> [Saved data entries]:
★ ★ ★ ★ ★
(* ===== verification/AccountCache.v ===== *)
(** * The hot-tier account cache

    Models accounts-db/src/account_cache.rs, the LRU cache in front of the
    accounts database, and the parts of accounts-db/src/tiered_storage_config.rs it
    uses.  The cache is a doubly linked list threaded through a vector of nodes,
    with a free list and a map from keys to nodes; the theorems relate it to a plain
    list of entries, most recent first.

    A [NodeIndex] is an [option nat]: [None] is the sentinel [NIL], which is
    [usize::MAX] and no index of a vector.  [None] as the result of an operation is a
    panic (an index out of bounds), or a loop that has not ended within its fuel.
    The time is an argument of the operations that read the clock. *)

From Stdlib Require Import ZArith Lia Permutation.
From stdpp Require Import base numbers list option gmap.
From S2P Require Import Prelude F64.
Local Open Scope Z_scope.

(** ** Configuration and statistics *)

Inductive EvictionPolicy := LRU | LFU | ARC.

(** without the paths of the warm and cold storage *)
Record TieredStorageConfig := {
  hot_cache_size : Z;
  eviction_policy : EvictionPolicy;
  warm_threshold_slots : Z;
  cold_threshold_days : Z;
  enable_state_rent_expiry : bool;
  eviction_batch_size : nat;
  target_utilization : f64
}.

Definition eviction_watermark (c : TieredStorageConfig) : Z :=
  f64_as_u64 (f64_mul (f64_of_Z (hot_cache_size c)) (target_utilization c)).

(** the statistics of the hot tier *)
Record TierStats := {
  hot_accounts : Z;
  hot_size_bytes : Z;
  cache_hit_rate : f64;
  cache_miss_rate : f64;
  total_hits : Z;
  total_misses : Z;
  hot_to_warm_demotions : Z
}.
Definition TierStats_default : TierStats :=
  {| hot_accounts := 0; hot_size_bytes := 0; cache_hit_rate := f64_of_Z 0; cache_miss_rate := f64_of_Z 0; total_hits := 0;
     total_misses := 0; hot_to_warm_demotions := 0 |}.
★ ★ ★ ★ ★
> [EXERCISE AIM]: Please write out all of the records above, character for character.

> [OUTPUT OF THE EXERCISE]:
(* ===== verification/AccountCache.v ===== *)
(** * The hot-tier account cache

    Models accounts-db/src/account_cache.rs, the LRU cache in front of the
    accounts database, and the parts of accounts-db/src/tiered_storage_config.rs it
    uses.  The cache is a doubly linked list threaded through a vector of nodes,
    with a free list and a map from keys to nodes; the theorems relate it to a plain
    list of entries, most recent first.

    A [NodeIndex] is an [option nat]: [None] is the sentinel [NIL], which is
    [usize::MAX] and no index of a vector.  [None] as the result of an operation is a
    panic (an index out of bounds), or a loop that has not ended within its fuel.
    The time is an argument of the operations that read the clock. *)

From Stdlib Require Import ZArith Lia Permutation.
From stdpp Require Import base numbers list option gmap.
From S2P Require Import Prelude F64.
Local Open Scope Z_scope.

(** ** Configuration and statistics *)

Inductive EvictionPolicy := LRU | LFU | ARC.

(** without the paths of the warm and cold storage *)
Record TieredStorageConfig := {
  hot_cache_size : Z;
  eviction_policy : EvictionPolicy;
  warm_threshold_slots : Z;
  cold_threshold_days : Z;
  enable_state_rent_expiry : bool;
  eviction_batch_size : nat;
  target_utilization : f64
}.

Definition eviction_watermark (c : TieredStorageConfig) : Z :=
  f64_as_u64 (f64_mul (f64_of_Z (hot_cache_size c)) (target_utilization c)).

(** the statistics of the hot tier *)
Record TierStats := {
  hot_accounts : Z;
  hot_size_bytes : Z;
  cache_hit_rate : f64;
  cache_miss_rate : f64;
  total_hits : Z;
  total_misses : Z;
  hot_to_warm_demotions : Z
}.
Definition TierStats_default : TierStats :=
  {| hot_accounts := 0; hot_size_bytes := 0; cache_hit_rate := f64_of_Z 0; cache_miss_rate := f64_of_Z 0; total_hits := 0;
     total_misses := 0; hot_to_warm_demotions := 0 |}.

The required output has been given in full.